Dityrosine and tyrosine oxidation products are endogenous markers for the selective proteolysis of oxidatively modified red blood cell hemoglobin by (the 19 S) proteasome.

Cells exposed to oxidative stress have been shown previously to exhibit both protein oxidation and increased proteolysis. Experiments conducted with purified proteins in vitro have indicated that oxidatively modified proteins may be selectively degraded by intracellular proteases, but a definitive cause-and-effect relationship has not been demonstrated previously in intact cells. Several investigators have proposed that oxidatively modified proteins are selectively degraded within cells, but the possibility that oxidants may activate intracellular proteases (directly or indirectly) to catalyze the indiscriminate degradation of undamaged proteins has not been discounted. Armed with the knowledge that dityrosine is a specific product of protein oxidation, we undertook a series of experiments to test the hypothesis that oxidized proteins undergo selective intracellular degradation. Our results demonstrate that dityrosine is produced in the hemoglobin molecule when red blood cells are exposed to a continuous flux of hydrogen peroxide (H2O2).
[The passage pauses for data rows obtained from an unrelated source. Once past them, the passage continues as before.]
#[export] Instance System_net : RhineNet System := {|
  call_DSProofRet logger pzone czone s := with_log logger s (λ lm, b ← log_DSProofRet lm pzone czone; Ok (lm, b));
  call_DemandLogging logger acsr rcertp preRC nds s := with_log logger s (λ lm, DemandLogging lm acsr rcertp preRC nds);
  call_SubmitNDS aggregat nds lwits s := with_agg aggregat s (λ a, SubmitNDS a nds lwits);
  call_SubmitACFM logger acfms rid s :=
    with_log logger s (λ lm, '(lm', lcfm, sct) ← SubmitACFM (retrieve s lm) lm acfms rid; Ok (lm', (lcfm, sct)))
|}.
End System.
The dityrosine so produced is only released from the hemoglobin by proteolysis and is stable to prolonged incubation with cell extracts. Inhibitors of proteolysis have no effect on dityrosine production but do effectively prevent dityrosine release. Proteasome (the 670-kDa multicatalytic proteinase complex, that we have previously called macroxyproteinase or MOP (Pacifici, R. E., Salo, D. C., and Davies, K. J. A. (1989) Free Radical Biol. & Med. 7, 521-526; Salo, D. C., Pacifici, R. E., Lin, S. W., Giulivi, C., and Davies, K. J. A. (1990) J. Biol. Chem. 265, 11919-11927; Pacifici, R. E., and Davies, K. J. A. (1991) Gerontology 37, 166-180) appears responsible for dityrosine release during the selective degradation of oxidatively modified proteins in red blood cells and red cell extracts. We conclude that the elevated rates of proteolysis observed in response to oxidative stress do, indeed, reflect selective degradation of oxidatively modified (damaged) proteins. Despite a relatively low production rate, dityrosine has a high fluorometric quantum yield and is, of course, a specific product of protein oxidation. As an apparently stable metabolic end product, dityrosine may prove to be an extremely valuable (cellular or urinary) marker or index of organismal oxidative stress.